Great event! Thanks to all the judges, supporters that made the event happen, and those who put the event together. It was fun to hang out, listen, and meet everyone. For a first timer, I felt welcomed by everyone which made it all the more great! Also gotta thank Bing. Without you, I'd feel like a small fish in a large ocean. 

I look forward to the future events. 

Anthony


----------



## scooter99 (Dec 21, 2008)

Man I gotta say that this was the greatest experience for me and I'm so glad i went. Had some issues getting there, but it worked out and I'm so happy it did. You guys all showed me a ton of stuff and my brain is still trying to recover from all the great information I got. 

Vince and Scott, thanks for showing me around and taking me to meet people and just letting me tag around and listen and learn. I truely am motivated to get my car done and I think, after seeing what's out there, I'm about ready to enter the comp world. I was so intemidated before becasue i've never been to one and now that i saw what was out there this weekend, speaking about the event, I'm not so intimedated anymore. It looks like it would be a cool event and something great to do to, if nothing else, just get a feel of where my stuff is at and how to improve on it. You all have great systems and while I didn't get to listen to them all, I've heard bing's before and I've heard the Impala before at the Norcal meet. But the other cars I sat in were great as well. 

Vince, thanks for helping me understand some things. I actually think I figured something out, while I'm not sure what it is, i could tell a difference in the music. You plaid Spanish Harlem in the SCION, which is unreal by the way and congrats, but I listened to it in another car. What I heard was her voice acutally sounding a little bit lagging or almost echoing in another car, where as yours was just crisp and defined. I don't know what it was that I heard but I know how I heard it. So even with that little bit of breakthrough it made me realize that there's a lot to learn. 

Bottom line is that there are a lot of great sounding cars out there, and I'm excited to get mine done and get everyone to listen to it and critique it so I know where to go. 

I'll stop rambling, but I wanted to say thank you for everyone giving me this great experience, even if you didn't know you were doing it, you did. Thanks!


----------



## ErinH (Feb 14, 2007)

scooter99 said:


> Man I gotta say that this was the greatest experience for me and I'm so glad i went.


So, you did go. Glad to hear it, man. Sounds like you made the right decision on what to do with your weekend, lol.


----------



## scooter99 (Dec 21, 2008)

Oh for sure. I'm soooo happy I went. I had money issues which is why I wasn't going to go but I was able to remidy that for the weekend. So I'm very happy I got to go.


----------



## michaelsil1 (May 24, 2007)

godfathr said:


> Bing,
> Thank you brother for the kind words, it means alot coming from you.
> I really appreciate your feeback and the fact that you always bring with you the most challanging tracks in your collection.
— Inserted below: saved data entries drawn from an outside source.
(* ===== verification/RawConnect.v ===== *)
(** * Opening a raw connection (src/client/raw.rs)

    [RawConnection::connect] and the accessors of the handle; the operations on its
    stream are in [Raw]. *)
From stdpp Require Import gmap.
From S2P Require Import Prelude RustStd NetAddr ClientError Uri Config.
From S2P Require Import Wire Proxy Request Raw Response Conn Client ClientProps ConnectProps SendExamples.

(** The handle; [stream] is what the operations of [Raw] work on. *)
Record Handle := mkHandle {
  stream : Raw.RawConnection;
  h_cert_info : option CertInfo;
  h_alpn : option bytes;
  h_peer_ip : option IpAddr
}.

Definition cert_info (self : Handle) : option CertInfo := self.(h_cert_info).
Definition negotiated_alpn (self : Handle) : option bytes := self.(h_alpn).
Definition peer_ip (self : Handle) : option bytes := option_map ip_text self.(h_peer_ip).

Section connect.
Context (env : Env) (parse_uri : bytes → bytes + Uri) (refuses : ssl_call → option bytes)
  (lossy debug_lossy : bytes → bytes).

Definition open_handle (uri_str : bytes) (config : RequestConfig) : net Handle :=
  uri ← lift (parse_url parse_uri (bs "invalid URL '" ++ uri_str ++ bs "': ") uri_str);
  st ← connect_stream env refuses lossy debug_lossy uri config;
  mret (mkHandle (Some st.(st_tcp)) st.(st_cert_info) st.(st_alpn) st.(st_peer_ip)).

(** With a log of its own that is dropped, and no client; [tr] is what was done before.
    [TimerFired] stands for a caller that gives the wait up. *)
Definition connect (uri_str : bytes) (config : RequestConfig) (tr : list event) : exec stop Handle * list event :=
  let '(r, s) := open_handle uri_str config (mkSt HyperClient_new new_debug_log tr) in (r, s.(trace)).

(** C21: opening a raw connection never panics and touches nothing but the dial, the
    proxy's handshake and the TLS handshake for the host, port and scheme of the very
    URL given, by way of the proxy that [config] has for that host.  When it succeeds,
    exactly these happened, in this order, each as the configuration has it; the handle
    has the certificate and protocol of that handshake, and an address only when no
    proxy was used.  From then on, as long as no write fails and until the close, the
    peer gets exactly the bytes given to [send_bytes], in order and unframed, after those
    of the handshake with the proxy, and the reads give exactly the bytes that were left
    after it, in order; only a read for more than [isize::MAX] bytes panics, and it loses
    nothing; after the close every operation fails. *)
Theorem raw_session (uri_str : bytes) (config : RequestConfig) (tr : list event) :
  let '(r, tr') := connect uri_str config tr in
  r ≠ Panic ∧
  (∃ new, tr' = tr ++ new ∧
     Forall (λ e, ∃ uri, parse_uri uri_str = inr uri ∧ stream_event refuses config uri e) new) ∧
  (∀ text, parse_uri uri_str = inl text →
     r = Err (Raise (err_invalid_url (bs "invalid URL '" ++ uri_str ++ bs "': " ++ text))) ∧ tr' = tr) ∧
  ∀ h, r = Ok h → ∃ uri new st,
    parse_uri uri_str = inr uri ∧ tr' = tr ++ new ∧ opening env refuses lossy debug_lossy config uri tr new st ∧
    stream h = Some (st_tcp st) ∧ cert_info h = st_cert_info st ∧ negotiated_alpn h = st_alpn st ∧
    (effective_proxy config (host_of uri) ≠ None → peer_ip h = None) ∧
    ∀ ops, write_results (st_tcp st) = [] → Close ∉ ops →
      ∃ rs t', run_ops ops (stream h) = (rs, Some t') ∧ Forall2 (λ op o, o = Panic ↔ oversized op) ops rs ∧
        sent t' = sent (st_tcp st) ++ concat (map wrote ops) ∧
        pending (st_tcp st) = received rs ++ pending t' ∧
        (run_ops (Close :: ops) (stream h)).1 = Ok [] :: map (λ _, Err closed) ops.
Proof.
  unfold connect, open_handle, parse_url. set (s0 := mkSt HyperClient_new new_debug_log tr).
  destruct (parse_uri uri_str) as [text|uri] eqn:Hu.
  { cbn -[app bs]. split_and!; [done| | |done]; [exists []; by rewrite app_nil_r|].
    intros x [= ->]. by rewrite <- !(assoc_L (++)). }
  assert (safe (λ _ e, ∃ uri, parse_uri uri_str = inr uri ∧ stream_event refuses config uri e) (λ _, True) tr
    (connect_stream env refuses lossy debug_lossy uri config)
    (λ st, effective_proxy config (host_of uri) ≠ None → st_peer_ip st = None)) as Hsafe.
  { apply connect_stream_safe. intros _ e He. by exists uri. }
  destruct (Hsafe s0 I ltac:(done)) as ((new & Hnew & Hall) & _ & Hres).
  unfold mbind, net_bind, lift. cbn -[connect_stream s0].
  destruct (connect_stream env refuses lossy debug_lossy uri config s0) as [q s1] eqn:Hc. cbn [fst snd] in *. change (trace s0) with tr in Hnew.
  assert (Forall (λ e, ∃ u, inr uri = (inr u : bytes + Uri) ∧ stream_event refuses config u e) new) as Hf.
  { apply Forall_forall. intros e (l1 & l2 & ->)%list_elem_of_split. rewrite <- Hu. by apply (Hall l1 e l2 eq_refl). }
  destruct q as [st|x|]; cbn; [|split_and!; [done|by exists new|done|done]|done].
  split_and!; [done|by exists new|done|]. intros h [= <-].
  destruct (connect_stream_ok _ _ _ _ _ _ _ _ _ Hc) as (_ & new' & Hn & Hop).
  exists uri, new', st. cbn. split_and!; [done|done|done|done|done|done| |].
  - intros Hp. unfold peer_ip. cbn. by rewrite (Hres Hp).
  - intros ops Hw Hcl. destruct (raw_connection_transparent ops (st_tcp st) Hw Hcl) as ((rs & t' & H1 & H2 & H3 & H4) & H5 & _).
    exists rs, t'. by split_and!.
Qed.
End connect.

(** In the small network: one dial, then the TLS handshake, then bytes both ways. *)
Lemma raw_session_witness :
  let x := connect toy_env toy_parse (λ _, None) (λ b, b) (λ b, b) (uri_text next_uri) next_config [] in
  map (λ e, match e with EvDial addr => addr | EvTls id _ => default [] (sni id) | _ => [] end) x.2 =
    [bs "b.a.test:443"; bs "b.a.test"] ∧
  ∀ h, x.1 = Ok h → ∃ rs t', run_ops [SendBytes (bs "GET") None] (stream h) = (rs, Some t') ∧ sent t' = bs "GET".
Proof.
  split; [vm_compute; reflexivity|]. intros h Hh.
  pose proof (raw_session toy_env toy_parse (λ _, None) (λ b, b) (λ b, b) (uri_text next_uri) next_config []) as H.
  destruct (connect _ _ _ _ _ _ _ _) as [r tr'] eqn:E. cbn in Hh. subst r. destruct H as (_ & _ & _ & H).
  destruct (H h eq_refl) as (uri & new & st & _ & _ & _ & Hst & _ & _ & _ & Hops).
  assert (st_tcp st = mkTcp [] None [] []) as Ht.
  { vm_compute in E. injection E as <- _. cbn in Hst. injection Hst as Hst. by rewrite <- Hst. }
  destruct (Hops [SendBytes (bs "GET") None]) as (rs & t' & H1 & _ & H2 & _); [by rewrite Ht| |].
  { by intros ?%list_elem_of_singleton. }
  exists rs, t'. split; [exact H1|]. rewrite H2, Ht. reflexivity.
Defined.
I love that! It really gives me the opportunity to find my weak points and improve.
> I am truly humbled by the results of the event. I truly was not expecting all that hardware! I am so grateful to my team for all their hard work. Paco and Scott, you guys are the heart and soul of our team and you guys continue to rise up to the challange each and every event, so a HUGE THANK YOU to you guys for all your efforts! I am truly blessed to have both of you on our team and I believe 2010 will bring success to us all.
> ...


Vince,

Do you have it sounding better than it did at the regional event?

I really enjoyed hearing it.


----------



## Boostedrex (Apr 4, 2007)

scooter99 said:


> Oh for sure. I'm soooo happy I went. I had money issues which is why I wasn't going to go but I was able to remidy that for the weekend. So I'm very happy I got to go.


Scott, it was good to see you there man. I apologize that I wasn't able to actually hang out and talk more than I did. I'm really looking forward to some seat time in your car in the near future as well. I think you'll have a great sounding system! 

Zach


----------



## scooter99 (Dec 21, 2008)

Thanks Zach. Yeah you were a little busy working and learning yourself. No big deal. I'm going to start working on the trunk tonight, wiring etc, so I'm hoping that this weekend I'll be up and running. It's also going to depend on when the rest of my parts come in. Mainly the oem dash piece. i don't want to set everything, disconnect it, and have to set it again. So if that comes this week, we'll be golden. 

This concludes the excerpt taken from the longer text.